[Exercise description] Reproduce the data shown below exactly.

(Beginning of Data excerpts)

(** * open-in-cursor: the recent-folder store, the folder scanner, the
      workspace resolver and the open commands

    A shallow embedding of the three command files of the extension:

    - [src/open-in-cursor.tsx]       the "Documents" folder browser
      (module [OpenInCursor]);
    - the "Work" folder browser, the variant with workspace files and the
      clear action (module [OpenInCursorWork]);
    - the command that opens the Finder selection (module
      [OpenFinderSelection]; the reading of the [osascript] output is in
      module [FinderSelection]).

    JavaScript strings are modelled as [string], read as the UTF-8 bytes of
    the text.  The TypeScript interfaces become records, the zustand store
    becomes a field of the world that the commands thread through a small
    state-and-exception monad, and everything the code reaches outside the
    process (the file system, the Opener, the environment) is an explicit
    parameter of type [Env]. *)

From stdpp Require Import gmap strings list pretty.
From Stdlib Require Import Ascii String.

#[local] Set Warnings "-register-all".

Local Open Scope string_scope.
Local Open Scope list_scope.
Local Open Scope nat_scope.

(** ** Strings *)

(** The double quote character, U+0022. *)
Definition dquote : ascii := "034"%char.

Definition code (c : ascii) : N := N_of_ascii c.

(** [s.endsWith(suffix)]. *)
Definition endsWith (s suffix : string) : bool :=
  let n := String.length s in
  let m := String.length suffix in
  if (m <=? n)%nat then bool_decide (substring (n - m) m s = suffix) else false.

(** [s.split(sep)] for a one-character separator. *)
Fixpoint String_split (sep : ascii) (s : string) : list string :=
  match s with
  | EmptyString => [EmptyString]
  | String c s' =>
      if Ascii.eqb c sep then EmptyString :: String_split sep s'
      else match String_split sep s' with
           | x :: xs => String c x :: xs
           | [] => [String c EmptyString]
           end
  end.

(** [parts.join(sep)]. *)
Fixpoint Array_join (sep : string) (parts : list string) : string :=
  match parts with
  | [] => EmptyString
  | [x] => x
  | x :: xs => x +:+ sep +:+ Array_join sep xs
  end.

(** ** [path] (Node's POSIX implementation) *)

Module path.

(** [normalizeString]: the segments of a path, with empty and [.]
    segments dropped and [..] resolved against the segments kept so far
    ([res] holds them most recent first). *)
Fixpoint normalizeSegments (allowAboveRoot : bool) (segs res : list string)
  : list string :=
  match segs with
  | [] => rev res
  | seg :: segs' =>
      if bool_decide (seg = EmptyString) || bool_decide (seg = ".") then
        normalizeSegments allowAboveRoot segs' res
      else if bool_decide (seg = "..") then
        match res with
        | last :: res' =>
            if bool_decide (last = "..") then
              normalizeSegments allowAboveRoot segs'
                (if allowAboveRoot then ".." :: res else res)
            else normalizeSegments allowAboveRoot segs' res'
        | [] =>
            normalizeSegments allowAboveRoot segs'
              (if allowAboveRoot then [".."] else [])
        end
      else normalizeSegments allowAboveRoot segs' (seg :: res)
  end.

Definition normalize (p : string) : string :=
  if bool_decide (p = EmptyString) then "."
  else
    let isAbsolute := String.prefix "/" p in
    let trailingSeparator := endsWith p "/" in
    let p' :=
      Array_join "/" (normalizeSegments (negb isAbsolute) (String_split "/" p) []) in
    if bool_decide (p' = EmptyString) then
      if isAbsolute then "/" else if trailingSeparator then "./" else "."
    else
      let p'' := if trailingSeparator then p' +:+ "/" else p' in
      if isAbsolute then "/" +:+ p'' else p''.

(** [path.join(...args)]: the non-empty arguments joined by [/], then
    normalized. *)
Definition join (args : list string) : string :=
  match filter (λ arg, arg ≠ EmptyString) args with
  | [] => "."
  | parts => normalize (Array_join "/" parts)
  end.

End path.

(** ** Folders *)

(** [interface Folder { name: string; path: string }], declared alike in
    both browser commands. *)
Record Folder : Type := mkFolder { name : string; path : string }.

#[export] Instance Folder_eq_dec : EqDecision Folder.
Proof. solve_decision. Defined.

(End of Data excerpts)

[Exercise answer]
(** * open-in-cursor: the recent-folder store, the folder scanner, the
      workspace resolver and the open commands

    A shallow embedding of the three command files of the extension:

    - [src/open-in-cursor.tsx]       the "Documents" folder browser
      (module [OpenInCursor]);
    - the "Work" folder browser, the variant with workspace files and the
      clear action (module [OpenInCursorWork]);
    - the command that opens the Finder selection (module
      [OpenFinderSelection]; the reading of the [osascript] output is in
      module [FinderSelection]).

    JavaScript strings are modelled as [string], read as the UTF-8 bytes of
    the text.  The TypeScript interfaces become records, the zustand store
    becomes a field of the world that the commands thread through a small
    state-and-exception monad, and everything the code reaches outside the
    process (the file system, the Opener, the environment) is an explicit
    parameter of type [Env]. *)

From stdpp Require Import gmap strings list pretty.
From Stdlib Require Import Ascii String.

#[local] Set Warnings "-register-all".

Local Open Scope string_scope.
Local Open Scope list_scope.
Local Open Scope nat_scope.

(** ** Strings *)

(** The double quote character, U+0022. *)
Definition dquote : ascii := "034"%char.

Definition code (c : ascii) : N := N_of_ascii c.

(** [s.endsWith(suffix)]. *)
Definition endsWith (s suffix : string) : bool :=
  let n := String.length s in
  let m := String.length suffix in
  if (m <=? n)%nat then bool_decide (substring (n - m) m s = suffix) else false.

(** [s.split(sep)] for a one-character separator. *)
Fixpoint String_split (sep : ascii) (s : string) : list string :=
  match s with
  | EmptyString => [EmptyString]
  | String c s' =>
      if Ascii.eqb c sep then EmptyString :: String_split sep s'
      else match String_split sep s' with
           | x :: xs => String c x :: xs
           | [] => [String c EmptyString]
           end
  end.

(** [parts.join(sep)]. *)
Fixpoint Array_join (sep : string) (parts : list string) : string :=
  match parts with
  | [] => EmptyString
  | [x] => x
  | x :: xs => x +:+ sep +:+ Array_join sep xs
  end.

(** ** [path] (Node's POSIX implementation) *)

Module path.

(** [normalizeString]: the segments of a path, with empty and [.]
    segments dropped and [..] resolved against the segments kept so far
    ([res] holds them most recent first). *)
Fixpoint normalizeSegments (allowAboveRoot : bool) (segs res : list string)
  : list string :=
  match segs with
  | [] => rev res
  | seg :: segs' =>
      if bool_decide (seg = EmptyString) || bool_decide (seg = ".") then
        normalizeSegments allowAboveRoot segs' res
      else if bool_decide (seg = "..") then
        match res with
        | last :: res' =>
            if bool_decide (last = "..") then
              normalizeSegments allowAboveRoot segs'
                (if allowAboveRoot then ".." :: res else res)
            else normalizeSegments allowAboveRoot segs' res'
        | [] =>
            normalizeSegments allowAboveRoot segs'
              (if allowAboveRoot then [".."] else [])
        end
      else normalizeSegments allowAboveRoot segs' (seg :: res)
  end.

Definition normalize (p : string) : string :=
  if bool_decide (p = EmptyString) then "."
  else
    let isAbsolute := String.prefix "/" p in
    let trailingSeparator := endsWith p "/" in
    let p' :=
      Array_join "/" (normalizeSegments (negb isAbsolute) (String_split "/" p) []) in
    if bool_decide (p' = EmptyString) then
      if isAbsolute then "/" else if trailingSeparator then "./" else "."
    else
      let p'' := if trailingSeparator then p' +:+ "/" else p' in
      if isAbsolute then "/" +:+ p'' else p''.

(** [path.join(...args)]: the non-empty arguments joined by [/], then
    normalized. *)
Definition join (args : list string) : string :=
  match filter (λ arg, arg ≠ EmptyString) args with
  | [] => "."
  | parts => normalize (Array_join "/" parts)
  end.

End path.

(** ** Folders *)

(** [interface Folder { name: string; path: string }], declared alike in
    both browser commands. *)
Record Folder : Type := mkFolder { name : string; path : string }.

#[export] Instance Folder_eq_dec : EqDecision Folder.
Proof. solve_decision. Defined.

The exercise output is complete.